En ce qui concerne le breton, l'office public de la langue bretonne a indiqué aux rapporteurs regretter que l'engagement, prévu par la convention spécifique pour la transmission des langues de Bretagne et le développement de leur usage dans la vie quotidienne 2022-2027 de procéder par l'État « au recensement exhaustif des enseignants brittophones et de leurs niveaux », n'ait pas encore été mis en oeuvre.

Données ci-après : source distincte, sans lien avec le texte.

(** * Donor lifecycle classification and churn-risk scoring

    A shallow embedding of the donor lifecycle engine of
    [new_analytics.py] (section "ADVANCED ANALYTICS - D3"):
    [calculate_lifecycle_stage_advanced], [calculate_churn_risk_advanced],
    [get_recommended_action_advanced], the report assembled by
    [get_donor_lifecycle_analytics] and its export
    [download_at_risk_donors]; of [get_lifecycle_snapshot]; and of the 2x2
    matrix of [analyze_strategic_initiatives].

    Python [int] is [Z]; Python [float] is an IEEE 754 binary64 value,
    embedded as [spec_float] with [prec = 53] and [emax = 1024]; [str] is
    [string]; [Optional] is [option].  A raised exception is [None] in the
    [option] monad; where the kind of the exception matters (the 2x2
    matrix) the result type names it. *)

From Stdlib Require Import ZArith List String Ascii Bool Lia.
From Stdlib Require Import Floats.SpecFloat DecimalString.
From Stdlib Require Import Sorting.Permutation Sorting.Sorted.
From stdpp Require Import gmap list.

Open Scope Z_scope.

(** ** Python numbers *)

Module PyNum.

Definition float := spec_float.

Definition prec : Z := 53.
Definition emax : Z := 1024.

(** [float(n)] for an [int] [n], and float literals [m * 2^e]. *)
Definition float_of_int (n : Z) : float := binary_normalize prec emax n 0 false.
Definition float_lit (m e : Z) : float := binary_normalize prec emax m e false.

Definition fmul : float -> float -> float := SFmul prec emax.
Definition fadd : float -> float -> float := SFadd prec emax.

Definition is_nan (x : float) : bool :=
  match x with S754_nan => true | _ => false end.

(** The value of a number, as Python's comparisons see it: NaN, an
    infinity, or the dyadic rational [m * 2^e].  Comparisons between an
    [int] and a [float] are exact in Python (no conversion of the [int]),
    so both kinds of operand are compared through this view. *)
Inductive value :=
| VNan
| VInf (neg : bool)
| VDyadic (m e : Z).

Definition value_of_float (x : float) : value :=
  match x with
  | S754_nan => VNan
  | S754_infinity s => VInf s
  | S754_zero _ => VDyadic 0 0
  | S754_finite s m e => VDyadic (cond_Zopp s (Zpos m)) e
  end.

Definition value_of_int (n : Z) : value := VDyadic n 0.

Definition dyadic_compare (m1 e1 m2 e2 : Z) : comparison :=
  let e := Z.min e1 e2 in
  (m1 * 2 ^ (e1 - e)) ?= (m2 * 2 ^ (e2 - e)).

(** [None] when an operand is NaN: every ordered comparison is then false. *)
Definition compare (x y : value) : option comparison :=
  match x, y with
  | VNan, _ | _, VNan => None
  | VInf s1, VInf s2 =>
      Some (match s1, s2 with
            | true, false => Lt
            | false, true => Gt
            | _, _ => Eq
            end)
  | VInf s, VDyadic _ _ => Some (if s then Lt else Gt)
  | VDyadic _ _, VInf s => Some (if s then Gt else Lt)
  | VDyadic m1 e1, VDyadic m2 e2 => Some (dyadic_compare m1 e1 m2 e2)
  end.

Definition ltb (x y : value) : bool :=
  match compare x y with Some Lt => true | _ => false end.
Definition gtb (x y : value) : bool :=
  match compare x y with Some Gt => true | _ => false end.
Definition geb (x y : value) : bool :=
  match compare x y with Some (Gt | Eq) => true | _ => false end.
Definition eqb (x y : value) : bool :=
  match compare x y with Some Eq => true | _ => false end.

(** [a / b] on two [int]s: the correctly rounded quotient;
    [ZeroDivisionError] is [None].  (CPython also raises [OverflowError]
    when the quotient exceeds the binary64 range, which needs
    [|a| >= 2^1023]; the embedding yields the infinity there.) *)
Definition int_operand (n : Z) : float :=
  match n with
  | Z0 => S754_zero false
  | Zpos p => S754_finite false p 0
  | Zneg p => S754_finite true p 0
  end.

Definition int_truediv (a b : Z) : option float :=
  if b =? 0 then None
  else Some (SFdiv prec emax (int_operand a) (int_operand b)).

(** [round(x, ndigits)] for a float [x] and [ndigits >= 0]: [x] is
    rounded, half to even on its exact value, to an integer number [n]
    of units [10^-ndigits], and the result is the float nearest to
    [n / 10^ndigits]. *)
Definition round_half_even (num den : Z) : Z :=
  let q := num / den in
  let r := num mod den in
  match 2 * r ?= den with
  | Lt => q
  | Gt => q + 1
  | Eq => if Z.even q then q else q + 1
  end.

Definition round (x : float) (ndigits : Z) : float :=
  match x with
  | S754_finite s m e =>
      let scaled := Zpos m * 10 ^ ndigits in
      let n := if 0 <=? e then scaled * 2 ^ e
               else round_half_even scaled (2 ^ (- e)) in
      match n with
      | Zpos p =>
          SFdiv prec emax (S754_finite s p 0) (int_operand (10 ^ ndigits))
      | _ => S754_zero s
      end
  | _ => x
  end.

(** [str(n)] for an [int]. *)
Definition str_of_int (n : Z) : string := NilZero.string_of_int (Z.to_int n).

(** A value that is an [int] in one branch and a [float] in another. *)
Inductive number :=
| Int (n : Z)
| Float (x : float).

(** Truth value of a float: false exactly for the two zeros. *)
Definition truthy (x : float) : bool :=
  match x with S754_zero _ => false | _ => true end.

End PyNum.

Abbreviation float := PyNum.float.

(** ** [datetime] and [timedelta] *)

Module datetime.

Record t := mk {
  year : Z; month : Z; day : Z;
  hour : Z; minute : Z; second : Z; microsecond : Z
}.

Definition is_leap (y : Z) : bool :=
  (y mod 4 =? 0) && (negb (y mod 100 =? 0) || (y mod 400 =? 0)).

Definition days_before_year (y : Z) : Z :=
  let y' := y - 1 in y' * 365 + y' / 4 - y' / 100 + y' / 400.

Definition days_in_month : list Z :=
  [31; 28; 31; 30; 31; 30; 31; 31; 30; 31; 30; 31].

Definition days_before_month (y m : Z) : Z :=
  fold_right Z.add 0 (firstn (Z.to_nat (m - 1)) days_in_month)
  + (if (2 <? m) && is_leap y then 1 else 0).

Definition ymd2ord (y m d : Z) : Z :=
  days_before_year y + days_before_month y m + d.

Definition toordinal (d : t) : Z := ymd2ord (year d) (month d) (day d).

Definition day_seconds (d : t) : Z :=
  second d + minute d * 60 + hour d * 3600.

(** A normalised [timedelta]: [0 <= seconds < 86400] and
    [0 <= microseconds < 10^6]; [days] carries the sign. *)
Record timedelta := mk_timedelta { days : Z; seconds : Z; microseconds : Z }.

Definition make_timedelta (d s us : Z) : timedelta :=
  let s' := s + us / 1000000 in
  {| days := d + s' / 86400;
     seconds := s' mod 86400;
     microseconds := us mod 1000000 |}.

(** [a - b] *)
Definition sub (a b : t) : timedelta :=
  make_timedelta (toordinal a - toordinal b)
                 (day_seconds a - day_seconds b)
                 (microsecond a - microsecond b).

(** The instant as a count of microseconds, the order of the database's
    [MIN] and [MAX] over a [DateTime] column. *)
Definition instant (d : t) : Z :=
  (toordinal d * 86400 + day_seconds d) * 1000000 + microsecond d.

End datetime.

(** ** Enumerations *)

Inductive LifecycleStageEnum :=
| PROSPECT | FIRST_TIME | REPEAT | MAJOR | LAPSED | LOST.

Inductive ChurnRisk := LOW | MEDIUM | HIGH | CRITICAL.

Global Instance LifecycleStageEnum_eq_dec : EqDecision LifecycleStageEnum :=
  ltac:(solve_decision).

Global Instance ChurnRisk_eq_dec : EqDecision ChurnRisk :=
  ltac:(solve_decision).

(** Declaration order of the enumeration, used as the dictionary key code. *)
Definition stage_code (s : LifecycleStageEnum) : nat :=
  match s with
  | PROSPECT => 0 | FIRST_TIME => 1 | REPEAT => 2
  | MAJOR => 3 | LAPSED => 4 | LOST => 5
  end%nat.

Definition stage_of_code (n : nat) : option LifecycleStageEnum :=
  match n with
  | 0 => Some PROSPECT | 1 => Some FIRST_TIME | 2 => Some REPEAT
  | 3 => Some MAJOR | 4 => Some LAPSED | 5 => Some LOST
  | _ => None
  end%nat.

Definition stage_of_code_of_stage (s : LifecycleStageEnum)
  : stage_of_code (stage_code s) = Some s :=
  match s with
  | PROSPECT => eq_refl | FIRST_TIME => eq_refl | REPEAT => eq_refl
  | MAJOR => eq_refl | LAPSED => eq_refl | LOST => eq_refl
  end.

Global Instance LifecycleStageEnum_countable : Countable LifecycleStageEnum :=
  inj_countable stage_code stage_of_code stage_of_code_of_stage.

(** ** The lifecycle stage classifier *)

Definition calculate_lifecycle_stage_advanced
    (donation_count : Z) (last_donation_date : option datetime.t)
    (lifetime_value : float) (days_since_last : Z) : LifecycleStageEnum :=
  if donation_count =? 0 then PROSPECT
  else if donation_count =? 1 then
    if days_since_last >? 365 then LOST else FIRST_TIME
  else if days_since_last >=? 365 then
    if days_since_last >=? 730 then LOST else LAPSED
  else if PyNum.geb (PyNum.value_of_float lifetime_value) (PyNum.value_of_int 5000)
  then MAJOR
  else REPEAT.

(** ** The churn risk scorer

    The two locals [risk_factors] and [risk_score] are threaded through the
    four blocks of the function body as a state. *)

Record risk_state := mk_risk_state {
  risk_factors : list string;
  risk_score : Z
}.

Definition risk_init : risk_state :=
  {| risk_factors := []; risk_score := 0 |}.

(** [risk_factors.append(factor); risk_score += weight] *)
Definition flag (factor : string) (weight : Z) (st : risk_state) : risk_state :=
  {| risk_factors := risk_factors st ++ [factor];
     risk_score := risk_score st + weight |}.

Definition no_donation_factor (days_since_last : Z) (span : string) : string :=
  ("No donation in " ++ PyNum.str_of_int days_since_last ++ " days (" ++ span ++ ")")%string.

Definition overdue_factor : string := "Overdue based on donation pattern".
Definition limited_factor : string := "Limited giving history (< 3 donations)".
Definition high_value_factor : string := "High-value donor showing inactivity".

(** Inactivity period *)
Definition inactivity_period (days_since_last : Z) (st : risk_state) : risk_state :=
  if days_since_last >=? 365 then
    flag (no_donation_factor days_since_last "12+ months") 40 st
  else if days_since_last >=? 180 then
    flag (no_donation_factor days_since_last "6+ months") 20 st
  else if days_since_last >=? 90 then
    flag (no_donation_factor days_since_last "3+ months") 10 st
  else st.

(** The literal [1.5] *)
Definition one_and_a_half : float := PyNum.float_lit 3 (-1).

(** Donation pattern deviation *)
Definition pattern_deviation (days_since_last : Z) (avg_donation_frequency : float)
    (st : risk_state) : risk_state :=
  if PyNum.gtb (PyNum.value_of_float avg_donation_frequency) (PyNum.value_of_int 0) then
    let expected_next := PyNum.fmul avg_donation_frequency one_and_a_half in
    if PyNum.gtb (PyNum.value_of_int days_since_last) (PyNum.value_of_float expected_next)
    then flag overdue_factor 25 st
    else st
  else st.

(** Limited engagement *)
Definition limited_engagement (donation_count : Z) (st : risk_state) : risk_state :=
  if donation_count <? 3 then flag limited_factor 15 st else st.

(** High-value donor risk *)
Definition high_value_risk (days_since_last : Z) (lifetime_value : float)
    (st : risk_state) : risk_state :=
  if PyNum.geb (PyNum.value_of_float lifetime_value) (PyNum.value_of_int 5000)
     && (days_since_last >=? 180)
  then flag high_value_factor 20 st
  else st.

(** The state reached just before the final tier test. *)
Definition churn_risk_state (days_since_last donation_count : Z)
    (avg_donation_frequency lifetime_value : float) : risk_state :=
  high_value_risk days_since_last lifetime_value
    (limited_engagement donation_count
      (pattern_deviation days_since_last avg_donation_frequency
        (inactivity_period days_since_last risk_init))).

Definition risk_tier (score : Z) : ChurnRisk :=
  if score >=? 70 then CRITICAL
  else if score >=? 50 then HIGH
  else if score >=? 30 then MEDIUM
  else LOW.

Definition calculate_churn_risk_advanced (days_since_last donation_count : Z)
    (avg_donation_frequency lifetime_value : float) : ChurnRisk * list string :=
  let st := churn_risk_state days_since_last donation_count
              avg_donation_frequency lifetime_value in
  (risk_tier (risk_score st), risk_factors st).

Recommandation n° 10 : Recenser nationalement et dans les départements concernés pour chaque langue régionale les professeurs maîtrisant celle-ci à un niveau suffisant pour l'enseigner (niveau B2 ou C1 du cadre européen commun de référence pour les langues - CECRL) et souhaitant l'enseigner. Faire de même avec ceux disposant d'un niveau inférieur mais volontaires pour être formés afin de l'enseigner.

En ce qui concerne le secondaire, les rapporteurs ont été alertés dans l'ensemble des académies sur les difficultés à recruter des enseignants pour enseigner une discipline non linguistique (DNL) en langue régionale. Cette problématique rejoint pour certaines disciplines celle plus large de l'attractivité du métier d'enseignant. Mais pour la DNL, elle est accentuée par la nécessité que le professeur soit à la fois titulaire d'un CAPES en langue régionale et de la DNL à enseigner.

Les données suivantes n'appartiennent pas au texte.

(** * RAG-chatbot: grounding and context-synthesis engine

    A shallow embedding of the metadata sanitizer, merger and lead classifier
    (services/validate_metadata.py, services/session_metadata.py), of the
    context assembler (services/content_manager_or.py, the gate in main.py)
    and of the grounding verifier (utils/safety.py), with the properties
    the specification states about them and further properties the code
    has on the inputs those leave out.

    Python values are modelled as data: a [str] is its list of Unicode code
    points, a JSON-like value is a [pyval], a [dict] used as a map is a
    [gmap], a raised exception is the [Raise] branch of [result].  The
    interpreter's Unicode tables (decimal digits and case mapping beyond
    ASCII, [repr] of a str, [int] of a str) are not part of the repository;
    they enter as the fields of a [unicode] record every definition takes.
    Floats are left out of the values; integers are unbounded, and the
    interpreter's limit on the digits of an int conversion enters where the
    range_number sanitizer is stated ([sanitize_range_number_limited]).
    The order in which the interpreter lists a set enters where the merge
    is applied twice ([merge_and_save_by]).  Calls to the table, the
    search, the templates and the language model are inputs of the
    functions that use their results, and so is the outcome of
    [format_history_or], which decodes JSON ([build_prompt_or_with_history]). *)

From Stdlib Require Import ZArith NArith Ascii String Lia DecimalPos DecimalN.
From stdpp Require Import base numbers option list gmap strings.

Set Warnings "-register-all,-clear-no-such-hyp".
Local Open Scope N_scope.

(** ** Python strings *)

Abbreviation pystr := (list N).

(** The code points of an ASCII literal. *)
Definition u (s : string) : pystr :=
  (λ a, N_of_ascii a) <$> list_ascii_of_string s.
Arguments u _%_string.

Definition pound : N := 163.     (* U+00A3, the pound sign *)
Definition en_dash : N := 8211.  (* U+2013 *)
Definition comma : N := 44.

(** What the interpreter knows about Unicode and the code does not spell out. *)
Record unicode := {
  udigit : N → option N;    (* decimal value of a code point >= 128 in category Nd *)
  ulower : pystr → pystr;   (* str.lower() of a string with a code point >= 128 *)
  urepr : pystr → pystr;    (* repr() of a str *)
  uint : pystr → option Z   (* int() of a str, None when it raises ValueError *)
}.

(** [str.isspace] per code point: the characters [str.strip()] removes. *)
Definition is_space (c : N) : bool :=
  (9 <=? c) && (c <=? 13) || (28 <=? c) && (c <=? 32)
  || (c =? 133) || (c =? 160) || (c =? 5760)
  || (8192 <=? c) && (c <=? 8202)
  || (c =? 8232) || (c =? 8233) || (c =? 8239) || (c =? 8287) || (c =? 12288).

Afin de pallier les manques de ressources, certaines académies ont recours à des contractuels recrutés principalement pour leur compétence linguistique. Toutefois, les services des rectorats ont insisté sur la nécessité pour ces personnes de disposer d'une solide connaissance du contenu de la DNL ainsi que des compétences pédagogiques pour l'enseigner à des collégiens et lycéens. Au-delà de la langue, c'est la qualité de l'enseignement de la discipline qui est en jeu.

Conscients du « trou d'air » dans les effectifs à partir du collège et de la nécessité d'avoir une progression plus cylindrique, les rapporteurs estiment urgent d'enrichir l'offre au collège en DNL, pour aller vers une parité horaire ou a minima proposer une ou deux DNL dans les collèges.

C'est pourquoi, face à la carence de professeurs bivalents langue régionale - DNL et afin d'assurer un enseignement de qualité, les rapporteurs souhaitent que les professeurs volontaires du second degré possédant un niveau de langue suffisant, puissent enseigner tout ou partie de leur discipline en langue régionale. Pour les rapporteurs, ce niveau doit a minima être le niveau B2.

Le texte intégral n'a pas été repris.